La première alerte est lancée en 1995 par le Comité anti-amiante Jussieu (Caaj), qui inscrit la tour sur une liste de 150 bâtiments à usage collectif contaminés. Il faudra attendre 2003 pour que débutent les repérages pour les travaux de désamiantage... à toute petite vitesse. Dix ans après, ces travaux ne sont toujours pas achevés. Les propriétaires, visiblement peu pressés, ont obtenu de la préfecture des prorogations de délais à deux reprises, repoussant les échéances à 2009, puis à 2012. Pour Michel Parigot, président du Caaj, "les propriétaires ont tiré sur la corde pour ne pas faire ce qu'il y avait à faire. La préfecture a laissé faire et n'a pas réalisé non plus les contrôles qu'elle aurait dû effectuer sur cet immeuble".

"Omerta"

Le débat a été relancé de plus belle cet été, après l'évacuation le 27 juin de 500 employés d'Amundi, une filiale du Crédit agricole, suite à un dépassement important du seuil réglementaire de 5 fibres d'amiante par litre d'air. Le même jour, l'assureur CNP transférait une trentaine de salariés sur un autre site. "Il y a eu un déclic : dans cette tour, on était un peu dans une situation d'omerta, dans laquelle on dit aux gens qu'il n'y a pas de danger, estime Alain Bobbio, secrétaire de l'Association nationale de défense des victimes de l'amiante (Andeva). L'évacuation de plusieurs centaines de personnes d'un coup a obligé tous les acteurs à se poser la question : "Avons-nous bien pris la mesure du problème ?"."

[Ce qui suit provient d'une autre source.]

(** [read] of one byte; [None] at the end of the file. *)
Definition read_byte (r : BufReader) : option (byte * BufReader) :=
  let r := fill_buf r in
  match br_buf r with
  | [] => None
  | b :: buf => Some (b, {| br_buf := buf; br_file := br_file r |})
  end.

(** ** The log *)

(** [WriteAheadLog]: [wal_file] is the file as the process sees it,
    [wal_synced] how many of its first bytes were covered by an fsync. *)
Record WriteAheadLog := mkWal {
  wal_file : bytes;
  wal_synced : Z;
  wal_batch_count : Z;
  wal_encryptor : Encryptor;
  wal_sync_interval : Z;
  wal_rng : nat -> option bytes;
  wal_draws : nat;
}.

(** [new_with_encryption] on a file with contents [file]. *)
Definition wal_open (file : bytes) (encryption : EncryptionConfig) (rng : nat -> option bytes)
    : WriteAheadLog :=
  {| wal_file := file; wal_synced := len file; wal_batch_count := 0;
     wal_encryptor := Encryptor_new encryption; wal_sync_interval := WAL_SYNC_INTERVAL;
     wal_rng := rng; wal_draws := 0%nat |}.

Definition set_sync_interval (self : WriteAheadLog) (interval : Z) : WriteAheadLog :=
  {| wal_file := wal_file self; wal_synced := wal_synced self; wal_batch_count := wal_batch_count self;
     wal_encryptor := wal_encryptor self; wal_sync_interval := interval;
     wal_rng := wal_rng self; wal_draws := wal_draws self |}.

(** The fields an operation changes. *)
Definition wal_set (self : WriteAheadLog) (file : bytes) (synced count : Z) (draws : nat) : WriteAheadLog :=
  {| wal_file := file; wal_synced := synced; wal_batch_count := count;
     wal_encryptor := wal_encryptor self; wal_sync_interval := wal_sync_interval self;
     wal_rng := wal_rng self; wal_draws := draws |}.

Section wal.
Context `{!Crc32, !Aead, !Postcard LogRecord, !Postcard LogRecordV0, !Postcard LogRecordV1}.

(** The frame of a payload: length, version, payload, CRC-32 over the three.
    [1u32 + payload.len() as u32] wraps in the release profile; [u32_le] keeps
    the low 32 bits. *)
Definition frame_bytes (version : Z) (payload : bytes) : bytes :=
  let body := u32_le (1 + as_u32 (len payload)) ++ [byte_of_Z version] ++ payload in
  body ++ u32_le (crc32 body).

(** The frame [write_record], [write_batch] and [retain] build for a record. *)
Definition encode_frame (encryptor : Encryptor) (nonce : option bytes) (record : LogRecord)
    : outcome bytes :=
  let* serialized := encode record in
  let* (payload, version) :=
    if enabled encryptor then
      let* encrypted := encrypt_block encryptor nonce serialized in
      Ok (encrypted, WAL_FRAME_VERSION_V3_ENCRYPTED)
    else Ok (serialized, WAL_CURRENT_FRAME_VERSION) in
  Ok (frame_bytes version payload).

Definition next_draws (self : WriteAheadLog) : nat :=
  if enabled (wal_encryptor self) then S (wal_draws self) else wal_draws self.

(** [write_record]. *)
Definition write_record (self : WriteAheadLog) (record : LogRecord) : outcome WriteAheadLog :=
  let* frame := encode_frame (wal_encryptor self) (wal_rng self (wal_draws self)) record in
  let file := wal_file self ++ frame in
  let count := wal_batch_count self + 1 in
  if wal_sync_interval self <=? count
  then Ok (wal_set self file (len file) 0 (next_draws self))
  else Ok (wal_set self file (wal_synced self) count (next_draws self)).

(** The frames of a batch, built before any of them is written. *)
Fixpoint encode_frames (encryptor : Encryptor) (rng : nat -> option bytes) (draws : nat)
    (records : list LogRecord) : outcome (bytes * nat) :=
  match records with
  | [] => Ok ([], draws)
  | r :: records =>
      let* frame := encode_frame encryptor (rng draws) r in
      let draws := if enabled encryptor then S draws else draws in
      let* (frames, draws) := encode_frames encryptor rng draws records in
      Ok (frame ++ frames, draws)
  end.

(** [write_batch]. *)
Definition write_batch (self : WriteAheadLog) (records : list LogRecord) : outcome WriteAheadLog :=
  match records with
  | [] => Ok self
  | _ =>
      let* (frames, draws) := encode_frames (wal_encryptor self) (wal_rng self) (wal_draws self) records in
      let file := wal_file self ++ frames in
      Ok (wal_set self file (len file) 0 draws)
  end.

(** [sync]. *)
Definition wal_sync (self : WriteAheadLog) : WriteAheadLog :=
  wal_set self (wal_file self) (len (wal_file self)) 0 (wal_draws self).

(** ** Recovery *)

(** The search for the next plausible frame of [resync_after_invalid_length]. *)
Definition MIN_LENGTH : Z := 35.
Definition plausible_frame (buf : bytes) (pos file_size : Z) : bool :=
  match buf with
  | b0 :: b1 :: b2 :: b3 :: v :: _ =>
      let candidate := from_le_bytes [b0; b1; b2; b3] in
      let version_byte := byte_to_Z v in
      (MIN_LENGTH <=? candidate) && (candidate <=? MAX_WAL_RECORD_BYTES)
      && (pos + 4 + candidate <=? file_size)
      && ((version_byte =? WAL_FRAME_VERSION_V0) || (version_byte =? WAL_FRAME_VERSION_V1)
          || (version_byte =? WAL_FRAME_VERSION_V2) || (version_byte =? WAL_FRAME_VERSION_V3_ENCRYPTED))
  | _ => false
  end.

(** Its loop; the reader and the position, or [None] when no frame was found.
    [fuel] is the scan limit. *)
Fixpoint resync (fuel : nat) (r : BufReader) (pos file_size : Z) : option (BufReader * Z) :=
  match fuel with
  | O => None
  | S fuel =>
      match read_byte r with
      | None => None
      | Some (_, r) =>
          let pos := pos + 1 in
          let r := fill_buf r in
          if plausible_frame (br_buf r) pos file_size then Some (r, pos)
          else resync fuel r pos file_size
      end
  end.

(** [resync_after_invalid_length]: at most [MAX_WAL_RECORD_BYTES] turns, and
    never more than there are bytes left. *)
Definition resync_after_invalid_length (r : BufReader) (pos file_size : Z) : option (BufReader * Z) :=
  resync (Z.to_nat (Z.min MAX_WAL_RECORD_BYTES (len (br_rest r) + 1))) r pos file_size.

(** The record of a frame with a valid checksum: [Ok None] skips the frame, an
    error of an encrypted frame aborts the recovery. *)
Definition decode_frame (encryptor : Encryptor) (version : Z) (payload : bytes)
    : outcome (option LogRecord) :=
  if version =? WAL_FRAME_VERSION_V0 then
    Ok (from_V0 <$> ok (decode payload))
  else if version =? WAL_FRAME_VERSION_V1 then
    Ok (from_V1 <$> ok (decode payload))
  else if version =? WAL_FRAME_VERSION_V2 then
    Ok (ok (decode payload))
  else if version =? WAL_FRAME_VERSION_V3_ENCRYPTED then
    let* decrypted := decrypt_for_recovery encryptor payload in
    let* record := decode decrypted in
    Ok (Some record)
  else Ok None.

La préfecture de Paris a publié le 13 août un arrêté ordonnant aux copropriétaires de la tour Montparnasse de mener une expertise pour connaître l'origine de ces contaminations et de prendre des mesures pour les faire cesser. Les résultats de cette expertise devraient être connus vers la fin de l'année. Mais cette fois, l'arrêté du préfet subordonne la réintégration dans les locaux aux résultats de l'expertise et aux mesures de prévention qui en découleront. "Il aurait été plus sage d'évacuer complètement la tour pour réaliser les travaux de désamiantage dans de bonnes conditions et plus rapidement, considère Alain Bobbio. Dans le secteur tertiaire, un transfert provisoire des employés dans d'autres locaux n'est pas difficile à organiser."